Exercise details:
Repeat only the stretch of lines below that runs from the line with "Hw. cbn. tauto." through the line with "(Environment.wt_durations env) eq_refl)", unaltered.

Dataset entries
§ §

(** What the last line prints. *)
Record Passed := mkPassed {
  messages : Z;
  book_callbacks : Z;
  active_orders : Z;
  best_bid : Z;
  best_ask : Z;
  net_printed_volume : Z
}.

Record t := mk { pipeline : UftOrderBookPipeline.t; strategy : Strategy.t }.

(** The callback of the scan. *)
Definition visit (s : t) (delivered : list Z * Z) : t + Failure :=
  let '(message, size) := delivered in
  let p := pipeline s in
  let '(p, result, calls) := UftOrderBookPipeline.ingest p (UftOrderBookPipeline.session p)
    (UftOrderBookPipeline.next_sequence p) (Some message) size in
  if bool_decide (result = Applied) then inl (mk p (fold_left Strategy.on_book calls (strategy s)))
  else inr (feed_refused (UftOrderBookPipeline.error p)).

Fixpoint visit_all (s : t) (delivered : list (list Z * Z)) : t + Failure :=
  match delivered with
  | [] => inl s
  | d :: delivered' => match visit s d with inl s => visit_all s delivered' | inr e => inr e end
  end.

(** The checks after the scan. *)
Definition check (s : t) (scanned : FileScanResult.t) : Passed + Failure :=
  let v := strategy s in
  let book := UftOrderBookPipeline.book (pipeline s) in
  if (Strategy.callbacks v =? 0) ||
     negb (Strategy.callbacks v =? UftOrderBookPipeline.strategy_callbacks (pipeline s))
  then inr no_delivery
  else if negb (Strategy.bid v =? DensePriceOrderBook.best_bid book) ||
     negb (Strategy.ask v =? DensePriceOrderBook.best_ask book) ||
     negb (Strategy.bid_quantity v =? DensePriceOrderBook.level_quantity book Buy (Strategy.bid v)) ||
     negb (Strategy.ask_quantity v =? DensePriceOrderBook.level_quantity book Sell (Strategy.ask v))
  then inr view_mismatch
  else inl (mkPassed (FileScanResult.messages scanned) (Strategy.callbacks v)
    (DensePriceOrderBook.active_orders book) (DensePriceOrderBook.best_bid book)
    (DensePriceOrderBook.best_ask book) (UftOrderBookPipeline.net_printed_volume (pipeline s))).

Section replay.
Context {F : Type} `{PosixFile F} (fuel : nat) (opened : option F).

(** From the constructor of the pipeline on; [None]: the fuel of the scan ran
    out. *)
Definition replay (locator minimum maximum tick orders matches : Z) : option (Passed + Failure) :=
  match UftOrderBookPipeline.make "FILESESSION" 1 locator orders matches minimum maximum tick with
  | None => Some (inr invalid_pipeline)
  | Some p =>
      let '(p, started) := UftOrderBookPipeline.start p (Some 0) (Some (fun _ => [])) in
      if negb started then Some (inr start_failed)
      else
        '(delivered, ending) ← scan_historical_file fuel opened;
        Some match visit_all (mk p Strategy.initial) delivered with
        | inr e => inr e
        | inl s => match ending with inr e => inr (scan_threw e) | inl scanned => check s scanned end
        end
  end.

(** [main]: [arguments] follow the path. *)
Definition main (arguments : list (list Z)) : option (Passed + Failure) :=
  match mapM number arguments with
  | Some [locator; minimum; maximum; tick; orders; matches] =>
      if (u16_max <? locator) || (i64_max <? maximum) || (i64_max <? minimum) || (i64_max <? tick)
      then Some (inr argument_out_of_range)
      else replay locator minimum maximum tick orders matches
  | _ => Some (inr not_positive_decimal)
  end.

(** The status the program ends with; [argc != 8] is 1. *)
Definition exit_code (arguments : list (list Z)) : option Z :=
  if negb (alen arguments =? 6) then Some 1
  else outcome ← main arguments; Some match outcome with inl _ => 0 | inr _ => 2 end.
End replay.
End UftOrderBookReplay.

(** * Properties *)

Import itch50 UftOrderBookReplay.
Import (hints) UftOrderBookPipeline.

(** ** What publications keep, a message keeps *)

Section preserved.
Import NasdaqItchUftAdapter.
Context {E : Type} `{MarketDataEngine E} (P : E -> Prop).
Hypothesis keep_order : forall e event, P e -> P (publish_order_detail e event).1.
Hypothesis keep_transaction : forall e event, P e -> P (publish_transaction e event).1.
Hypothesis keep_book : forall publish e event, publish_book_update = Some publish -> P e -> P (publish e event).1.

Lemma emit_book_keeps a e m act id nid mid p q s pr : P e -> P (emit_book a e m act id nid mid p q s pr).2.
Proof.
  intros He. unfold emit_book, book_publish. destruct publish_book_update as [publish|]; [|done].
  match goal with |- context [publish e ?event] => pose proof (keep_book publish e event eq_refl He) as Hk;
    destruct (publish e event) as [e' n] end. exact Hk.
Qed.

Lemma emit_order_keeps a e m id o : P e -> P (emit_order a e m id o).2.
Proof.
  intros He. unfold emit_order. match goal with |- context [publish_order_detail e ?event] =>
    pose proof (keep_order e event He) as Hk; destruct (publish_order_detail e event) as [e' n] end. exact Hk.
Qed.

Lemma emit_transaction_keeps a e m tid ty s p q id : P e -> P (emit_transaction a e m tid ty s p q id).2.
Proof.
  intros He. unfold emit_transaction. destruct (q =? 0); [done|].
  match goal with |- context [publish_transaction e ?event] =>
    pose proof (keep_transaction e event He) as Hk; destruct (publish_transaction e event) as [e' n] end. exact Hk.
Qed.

§ §

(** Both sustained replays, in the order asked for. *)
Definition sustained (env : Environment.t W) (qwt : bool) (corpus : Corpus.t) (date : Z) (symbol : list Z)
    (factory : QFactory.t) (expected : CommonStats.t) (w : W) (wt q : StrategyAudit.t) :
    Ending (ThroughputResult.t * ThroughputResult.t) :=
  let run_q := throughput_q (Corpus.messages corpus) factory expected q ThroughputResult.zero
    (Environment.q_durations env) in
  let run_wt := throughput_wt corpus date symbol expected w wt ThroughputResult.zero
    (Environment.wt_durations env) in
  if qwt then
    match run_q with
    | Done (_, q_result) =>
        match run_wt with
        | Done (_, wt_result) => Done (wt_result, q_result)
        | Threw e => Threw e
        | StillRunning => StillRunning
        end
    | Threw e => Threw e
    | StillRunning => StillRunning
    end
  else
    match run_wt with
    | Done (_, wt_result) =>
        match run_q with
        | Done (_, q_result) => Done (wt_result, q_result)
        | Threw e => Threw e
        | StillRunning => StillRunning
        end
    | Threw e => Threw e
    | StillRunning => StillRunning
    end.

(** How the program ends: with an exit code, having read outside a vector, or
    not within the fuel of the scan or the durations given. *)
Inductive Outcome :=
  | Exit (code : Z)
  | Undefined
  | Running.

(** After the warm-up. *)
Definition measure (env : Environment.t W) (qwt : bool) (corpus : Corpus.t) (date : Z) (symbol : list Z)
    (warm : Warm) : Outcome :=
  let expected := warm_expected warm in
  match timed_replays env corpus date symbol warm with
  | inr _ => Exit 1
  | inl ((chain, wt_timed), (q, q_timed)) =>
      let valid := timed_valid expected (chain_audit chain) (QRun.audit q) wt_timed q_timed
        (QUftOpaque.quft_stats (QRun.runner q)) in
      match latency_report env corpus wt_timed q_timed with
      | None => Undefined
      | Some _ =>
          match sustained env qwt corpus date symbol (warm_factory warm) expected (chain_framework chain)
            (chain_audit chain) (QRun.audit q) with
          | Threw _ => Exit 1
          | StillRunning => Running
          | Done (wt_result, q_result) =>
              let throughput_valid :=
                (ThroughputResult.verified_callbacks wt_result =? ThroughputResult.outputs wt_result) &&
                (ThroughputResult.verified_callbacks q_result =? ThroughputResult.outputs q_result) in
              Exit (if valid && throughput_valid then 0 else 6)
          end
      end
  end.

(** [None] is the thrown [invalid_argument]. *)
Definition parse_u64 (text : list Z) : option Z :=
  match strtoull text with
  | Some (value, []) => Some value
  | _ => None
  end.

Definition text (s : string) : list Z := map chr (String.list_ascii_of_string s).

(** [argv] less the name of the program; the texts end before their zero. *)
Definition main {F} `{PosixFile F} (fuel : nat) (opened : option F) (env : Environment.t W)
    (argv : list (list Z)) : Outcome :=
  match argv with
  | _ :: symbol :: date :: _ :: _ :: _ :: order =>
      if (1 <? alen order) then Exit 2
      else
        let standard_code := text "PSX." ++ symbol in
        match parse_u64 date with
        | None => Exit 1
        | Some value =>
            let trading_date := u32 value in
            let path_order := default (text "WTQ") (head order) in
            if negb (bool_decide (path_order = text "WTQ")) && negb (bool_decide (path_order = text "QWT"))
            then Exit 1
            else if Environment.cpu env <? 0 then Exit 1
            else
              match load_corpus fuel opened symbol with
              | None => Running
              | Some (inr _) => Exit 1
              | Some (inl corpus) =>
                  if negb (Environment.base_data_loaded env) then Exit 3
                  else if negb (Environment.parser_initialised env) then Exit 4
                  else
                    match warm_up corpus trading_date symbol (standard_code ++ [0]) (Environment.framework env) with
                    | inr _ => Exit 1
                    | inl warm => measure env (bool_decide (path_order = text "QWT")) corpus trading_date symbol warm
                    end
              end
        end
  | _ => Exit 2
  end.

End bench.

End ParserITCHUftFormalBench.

§ §

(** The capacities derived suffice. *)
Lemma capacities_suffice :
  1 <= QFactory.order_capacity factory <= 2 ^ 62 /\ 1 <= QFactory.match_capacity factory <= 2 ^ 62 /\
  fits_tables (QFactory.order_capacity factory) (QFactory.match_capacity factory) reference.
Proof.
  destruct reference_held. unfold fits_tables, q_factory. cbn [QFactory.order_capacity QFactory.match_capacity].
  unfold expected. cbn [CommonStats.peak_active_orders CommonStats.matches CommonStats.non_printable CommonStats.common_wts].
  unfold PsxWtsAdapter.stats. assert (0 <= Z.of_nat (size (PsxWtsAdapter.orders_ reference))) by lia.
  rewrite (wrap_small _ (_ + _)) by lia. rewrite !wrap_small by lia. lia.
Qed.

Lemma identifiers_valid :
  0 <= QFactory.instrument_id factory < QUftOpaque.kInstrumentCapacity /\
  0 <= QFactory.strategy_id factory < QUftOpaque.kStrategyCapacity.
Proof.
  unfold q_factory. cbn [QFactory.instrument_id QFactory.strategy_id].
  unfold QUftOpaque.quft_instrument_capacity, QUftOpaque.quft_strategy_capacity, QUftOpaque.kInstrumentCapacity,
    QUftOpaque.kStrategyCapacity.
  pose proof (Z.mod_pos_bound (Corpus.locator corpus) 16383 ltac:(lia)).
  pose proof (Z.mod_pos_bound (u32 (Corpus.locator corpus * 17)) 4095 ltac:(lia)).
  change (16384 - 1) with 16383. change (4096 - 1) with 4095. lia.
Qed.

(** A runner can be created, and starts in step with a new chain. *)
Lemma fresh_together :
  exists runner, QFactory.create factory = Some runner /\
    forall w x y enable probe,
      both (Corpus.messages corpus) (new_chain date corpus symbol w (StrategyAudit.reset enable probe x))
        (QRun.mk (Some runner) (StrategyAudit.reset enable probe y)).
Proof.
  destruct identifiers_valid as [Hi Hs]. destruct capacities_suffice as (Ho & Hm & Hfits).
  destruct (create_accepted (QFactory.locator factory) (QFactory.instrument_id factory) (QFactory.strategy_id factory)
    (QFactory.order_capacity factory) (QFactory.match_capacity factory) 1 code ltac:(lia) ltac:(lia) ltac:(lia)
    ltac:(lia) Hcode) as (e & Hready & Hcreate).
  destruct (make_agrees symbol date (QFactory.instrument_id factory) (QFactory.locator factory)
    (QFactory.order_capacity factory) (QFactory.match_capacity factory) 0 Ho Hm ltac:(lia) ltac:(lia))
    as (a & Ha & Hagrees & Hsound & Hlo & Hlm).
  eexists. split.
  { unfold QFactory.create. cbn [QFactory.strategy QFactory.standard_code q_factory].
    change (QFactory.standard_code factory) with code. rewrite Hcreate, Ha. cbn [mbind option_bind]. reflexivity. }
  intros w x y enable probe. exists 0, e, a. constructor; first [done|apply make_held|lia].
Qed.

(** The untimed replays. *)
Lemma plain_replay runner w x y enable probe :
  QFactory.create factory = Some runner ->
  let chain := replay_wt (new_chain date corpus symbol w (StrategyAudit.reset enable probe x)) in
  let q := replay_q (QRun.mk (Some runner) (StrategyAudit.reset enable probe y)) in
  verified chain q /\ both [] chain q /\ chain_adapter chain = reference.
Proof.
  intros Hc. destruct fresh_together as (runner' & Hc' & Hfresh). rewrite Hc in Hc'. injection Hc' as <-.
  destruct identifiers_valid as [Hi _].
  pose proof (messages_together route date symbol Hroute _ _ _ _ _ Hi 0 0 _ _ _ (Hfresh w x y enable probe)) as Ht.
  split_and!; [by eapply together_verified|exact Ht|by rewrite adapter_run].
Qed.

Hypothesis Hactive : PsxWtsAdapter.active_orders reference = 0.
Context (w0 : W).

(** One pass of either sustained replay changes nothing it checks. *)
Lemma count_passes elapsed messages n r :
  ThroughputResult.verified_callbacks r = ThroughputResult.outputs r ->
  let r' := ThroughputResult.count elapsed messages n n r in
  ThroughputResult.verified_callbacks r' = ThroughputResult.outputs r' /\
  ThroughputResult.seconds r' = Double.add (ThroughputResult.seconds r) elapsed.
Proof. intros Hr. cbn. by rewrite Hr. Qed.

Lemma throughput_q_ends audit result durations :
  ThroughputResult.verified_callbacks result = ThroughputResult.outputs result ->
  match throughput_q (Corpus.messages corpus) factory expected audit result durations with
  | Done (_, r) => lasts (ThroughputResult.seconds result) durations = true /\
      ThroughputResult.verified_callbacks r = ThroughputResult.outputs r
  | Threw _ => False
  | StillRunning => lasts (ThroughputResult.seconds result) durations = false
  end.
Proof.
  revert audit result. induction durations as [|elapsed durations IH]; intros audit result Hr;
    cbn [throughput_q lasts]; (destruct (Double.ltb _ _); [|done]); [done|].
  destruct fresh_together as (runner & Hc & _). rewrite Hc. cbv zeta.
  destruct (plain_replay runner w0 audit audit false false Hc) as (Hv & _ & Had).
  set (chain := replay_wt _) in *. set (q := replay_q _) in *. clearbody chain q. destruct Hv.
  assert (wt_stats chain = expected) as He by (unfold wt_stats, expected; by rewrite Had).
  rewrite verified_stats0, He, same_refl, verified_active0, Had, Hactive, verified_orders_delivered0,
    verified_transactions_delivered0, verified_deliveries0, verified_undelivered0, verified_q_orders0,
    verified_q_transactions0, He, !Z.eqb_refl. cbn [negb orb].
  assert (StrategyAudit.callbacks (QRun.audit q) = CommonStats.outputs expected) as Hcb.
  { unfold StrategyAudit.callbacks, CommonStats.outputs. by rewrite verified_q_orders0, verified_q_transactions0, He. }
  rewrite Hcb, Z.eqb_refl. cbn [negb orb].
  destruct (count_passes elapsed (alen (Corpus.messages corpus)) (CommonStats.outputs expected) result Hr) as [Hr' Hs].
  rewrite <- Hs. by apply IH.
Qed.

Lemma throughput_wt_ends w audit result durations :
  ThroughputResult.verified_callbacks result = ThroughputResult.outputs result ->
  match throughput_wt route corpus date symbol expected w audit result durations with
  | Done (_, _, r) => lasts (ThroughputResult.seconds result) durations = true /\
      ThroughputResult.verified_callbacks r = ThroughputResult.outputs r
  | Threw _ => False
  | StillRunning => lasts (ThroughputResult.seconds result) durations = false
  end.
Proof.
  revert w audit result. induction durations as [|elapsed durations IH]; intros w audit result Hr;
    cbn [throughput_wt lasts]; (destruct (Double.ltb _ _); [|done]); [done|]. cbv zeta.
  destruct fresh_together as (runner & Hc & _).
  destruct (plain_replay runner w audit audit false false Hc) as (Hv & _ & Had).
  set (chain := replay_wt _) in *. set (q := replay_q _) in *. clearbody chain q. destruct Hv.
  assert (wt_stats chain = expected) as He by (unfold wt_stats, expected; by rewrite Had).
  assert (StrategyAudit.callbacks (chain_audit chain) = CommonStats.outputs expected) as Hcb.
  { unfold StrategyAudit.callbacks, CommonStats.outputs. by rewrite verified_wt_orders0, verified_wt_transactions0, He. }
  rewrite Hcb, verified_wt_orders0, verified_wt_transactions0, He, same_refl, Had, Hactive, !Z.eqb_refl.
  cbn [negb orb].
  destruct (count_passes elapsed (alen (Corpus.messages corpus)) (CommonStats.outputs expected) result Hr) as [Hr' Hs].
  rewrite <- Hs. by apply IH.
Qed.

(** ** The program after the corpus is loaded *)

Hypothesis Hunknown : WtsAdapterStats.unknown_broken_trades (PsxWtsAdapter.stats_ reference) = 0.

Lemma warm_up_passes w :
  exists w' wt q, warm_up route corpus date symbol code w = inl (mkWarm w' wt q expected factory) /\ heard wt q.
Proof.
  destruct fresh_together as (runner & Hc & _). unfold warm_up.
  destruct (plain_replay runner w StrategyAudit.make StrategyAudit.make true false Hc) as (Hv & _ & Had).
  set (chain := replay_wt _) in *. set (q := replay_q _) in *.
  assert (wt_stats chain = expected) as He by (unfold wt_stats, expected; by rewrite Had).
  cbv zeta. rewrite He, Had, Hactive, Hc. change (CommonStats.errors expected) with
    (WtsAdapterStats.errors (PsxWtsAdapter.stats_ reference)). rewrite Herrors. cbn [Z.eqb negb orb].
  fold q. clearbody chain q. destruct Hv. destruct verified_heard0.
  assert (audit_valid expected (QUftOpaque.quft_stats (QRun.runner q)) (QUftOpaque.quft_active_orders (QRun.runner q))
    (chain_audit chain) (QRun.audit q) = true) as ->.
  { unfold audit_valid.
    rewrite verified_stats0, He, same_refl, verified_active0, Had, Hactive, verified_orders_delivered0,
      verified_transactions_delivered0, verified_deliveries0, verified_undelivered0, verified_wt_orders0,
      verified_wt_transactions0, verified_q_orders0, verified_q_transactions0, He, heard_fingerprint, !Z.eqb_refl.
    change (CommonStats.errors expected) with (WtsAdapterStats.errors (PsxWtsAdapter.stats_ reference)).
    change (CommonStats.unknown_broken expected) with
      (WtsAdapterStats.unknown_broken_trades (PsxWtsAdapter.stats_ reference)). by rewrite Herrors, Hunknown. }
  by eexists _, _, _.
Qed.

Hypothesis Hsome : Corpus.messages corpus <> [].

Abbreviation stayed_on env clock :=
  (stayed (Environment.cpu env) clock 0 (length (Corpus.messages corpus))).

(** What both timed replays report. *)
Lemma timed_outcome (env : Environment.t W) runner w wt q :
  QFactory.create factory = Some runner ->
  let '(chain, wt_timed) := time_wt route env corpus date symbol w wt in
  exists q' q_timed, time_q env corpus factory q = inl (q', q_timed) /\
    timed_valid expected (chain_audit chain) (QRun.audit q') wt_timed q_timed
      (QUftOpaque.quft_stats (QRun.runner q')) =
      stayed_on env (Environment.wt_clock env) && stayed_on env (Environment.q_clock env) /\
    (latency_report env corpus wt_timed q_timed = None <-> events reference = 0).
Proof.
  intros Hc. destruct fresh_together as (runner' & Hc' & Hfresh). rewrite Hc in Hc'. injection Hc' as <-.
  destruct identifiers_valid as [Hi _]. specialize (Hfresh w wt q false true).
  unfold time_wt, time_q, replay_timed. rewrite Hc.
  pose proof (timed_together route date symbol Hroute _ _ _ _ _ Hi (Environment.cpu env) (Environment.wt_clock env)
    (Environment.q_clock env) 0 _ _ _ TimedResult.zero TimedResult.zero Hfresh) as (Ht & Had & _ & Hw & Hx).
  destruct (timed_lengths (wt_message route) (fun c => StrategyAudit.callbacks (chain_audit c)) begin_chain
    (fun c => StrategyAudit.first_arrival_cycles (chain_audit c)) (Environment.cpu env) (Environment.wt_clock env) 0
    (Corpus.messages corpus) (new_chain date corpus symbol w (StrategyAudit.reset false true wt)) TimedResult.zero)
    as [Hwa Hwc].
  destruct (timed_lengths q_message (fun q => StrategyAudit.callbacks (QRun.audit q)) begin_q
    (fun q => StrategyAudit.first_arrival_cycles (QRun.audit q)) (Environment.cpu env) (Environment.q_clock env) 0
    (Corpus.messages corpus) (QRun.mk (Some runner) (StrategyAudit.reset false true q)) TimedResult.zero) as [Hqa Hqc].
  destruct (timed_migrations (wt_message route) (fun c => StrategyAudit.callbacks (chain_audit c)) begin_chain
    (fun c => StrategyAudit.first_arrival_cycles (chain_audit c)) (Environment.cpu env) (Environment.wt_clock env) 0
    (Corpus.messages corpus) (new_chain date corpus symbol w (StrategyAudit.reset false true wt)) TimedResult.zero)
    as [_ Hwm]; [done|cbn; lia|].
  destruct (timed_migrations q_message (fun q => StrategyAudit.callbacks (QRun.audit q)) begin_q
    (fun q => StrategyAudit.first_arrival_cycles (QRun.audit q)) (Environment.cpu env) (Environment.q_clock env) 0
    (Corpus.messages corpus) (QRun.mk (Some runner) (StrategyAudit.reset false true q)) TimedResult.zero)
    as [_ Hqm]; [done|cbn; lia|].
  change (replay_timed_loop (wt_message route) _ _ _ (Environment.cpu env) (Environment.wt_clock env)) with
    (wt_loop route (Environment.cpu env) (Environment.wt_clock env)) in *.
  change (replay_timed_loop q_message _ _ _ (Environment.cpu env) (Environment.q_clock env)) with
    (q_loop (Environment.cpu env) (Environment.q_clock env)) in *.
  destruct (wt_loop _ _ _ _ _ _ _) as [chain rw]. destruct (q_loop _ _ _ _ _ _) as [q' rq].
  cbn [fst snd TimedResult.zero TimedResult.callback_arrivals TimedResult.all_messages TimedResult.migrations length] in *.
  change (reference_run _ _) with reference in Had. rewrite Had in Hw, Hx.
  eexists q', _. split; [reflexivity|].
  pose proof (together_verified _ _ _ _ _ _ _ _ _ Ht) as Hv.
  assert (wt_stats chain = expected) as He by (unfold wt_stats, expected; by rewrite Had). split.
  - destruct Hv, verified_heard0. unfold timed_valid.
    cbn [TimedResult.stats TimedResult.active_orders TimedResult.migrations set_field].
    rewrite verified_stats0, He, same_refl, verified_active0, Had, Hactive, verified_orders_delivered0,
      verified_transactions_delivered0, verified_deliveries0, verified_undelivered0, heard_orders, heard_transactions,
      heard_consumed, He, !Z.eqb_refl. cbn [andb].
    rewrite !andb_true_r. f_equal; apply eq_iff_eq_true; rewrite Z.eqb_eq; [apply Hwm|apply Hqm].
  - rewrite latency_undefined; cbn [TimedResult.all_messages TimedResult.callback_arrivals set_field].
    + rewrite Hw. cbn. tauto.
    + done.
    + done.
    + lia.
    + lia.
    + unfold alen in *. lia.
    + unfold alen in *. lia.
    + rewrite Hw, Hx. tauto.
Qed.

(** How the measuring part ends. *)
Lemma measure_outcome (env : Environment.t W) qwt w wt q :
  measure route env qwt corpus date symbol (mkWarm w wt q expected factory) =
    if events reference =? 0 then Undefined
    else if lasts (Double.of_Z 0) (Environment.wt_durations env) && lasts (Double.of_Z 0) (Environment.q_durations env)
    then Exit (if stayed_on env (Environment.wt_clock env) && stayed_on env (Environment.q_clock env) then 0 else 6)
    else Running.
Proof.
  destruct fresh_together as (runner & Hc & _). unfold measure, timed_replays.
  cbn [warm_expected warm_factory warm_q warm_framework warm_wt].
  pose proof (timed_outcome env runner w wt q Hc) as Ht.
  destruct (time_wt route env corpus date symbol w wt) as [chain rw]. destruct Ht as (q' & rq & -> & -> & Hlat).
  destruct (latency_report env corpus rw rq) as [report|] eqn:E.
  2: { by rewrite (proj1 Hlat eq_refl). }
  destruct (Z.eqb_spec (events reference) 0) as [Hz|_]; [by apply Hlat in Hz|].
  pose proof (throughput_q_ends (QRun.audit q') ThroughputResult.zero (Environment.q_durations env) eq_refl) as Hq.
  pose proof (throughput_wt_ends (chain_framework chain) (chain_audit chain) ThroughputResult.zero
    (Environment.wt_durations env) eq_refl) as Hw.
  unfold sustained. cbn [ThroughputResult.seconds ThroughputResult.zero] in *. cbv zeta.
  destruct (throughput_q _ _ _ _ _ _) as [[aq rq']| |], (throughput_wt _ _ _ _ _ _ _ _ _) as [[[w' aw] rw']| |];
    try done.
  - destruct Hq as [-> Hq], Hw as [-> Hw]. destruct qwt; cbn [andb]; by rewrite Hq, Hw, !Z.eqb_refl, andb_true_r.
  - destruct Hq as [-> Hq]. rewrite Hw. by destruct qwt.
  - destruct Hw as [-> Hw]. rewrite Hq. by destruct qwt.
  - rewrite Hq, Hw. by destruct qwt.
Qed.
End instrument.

§ §

Written response:
    + rewrite Hw. cbn. tauto.
    + done.
    + done.
    + lia.
    + lia.
    + unfold alen in *. lia.
    + unfold alen in *. lia.
    + rewrite Hw, Hx. tauto.
Qed.

(** How the measuring part ends. *)
Lemma measure_outcome (env : Environment.t W) qwt w wt q :
  measure route env qwt corpus date symbol (mkWarm w wt q expected factory) =
    if events reference =? 0 then Undefined
    else if lasts (Double.of_Z 0) (Environment.wt_durations env) && lasts (Double.of_Z 0) (Environment.q_durations env)
    then Exit (if stayed_on env (Environment.wt_clock env) && stayed_on env (Environment.q_clock env) then 0 else 6)
    else Running.
Proof.
  destruct fresh_together as (runner & Hc & _). unfold measure, timed_replays.
  cbn [warm_expected warm_factory warm_q warm_framework warm_wt].
  pose proof (timed_outcome env runner w wt q Hc) as Ht.
  destruct (time_wt route env corpus date symbol w wt) as [chain rw]. destruct Ht as (q' & rq & -> & -> & Hlat).
  destruct (latency_report env corpus rw rq) as [report|] eqn:E.
  2: { by rewrite (proj1 Hlat eq_refl). }
  destruct (Z.eqb_spec (events reference) 0) as [Hz|_]; [by apply Hlat in Hz|].
  pose proof (throughput_q_ends (QRun.audit q') ThroughputResult.zero (Environment.q_durations env) eq_refl) as Hq.
  pose proof (throughput_wt_ends (chain_framework chain) (chain_audit chain) ThroughputResult.zero
    (Environment.wt_durations env) eq_refl) as Hw.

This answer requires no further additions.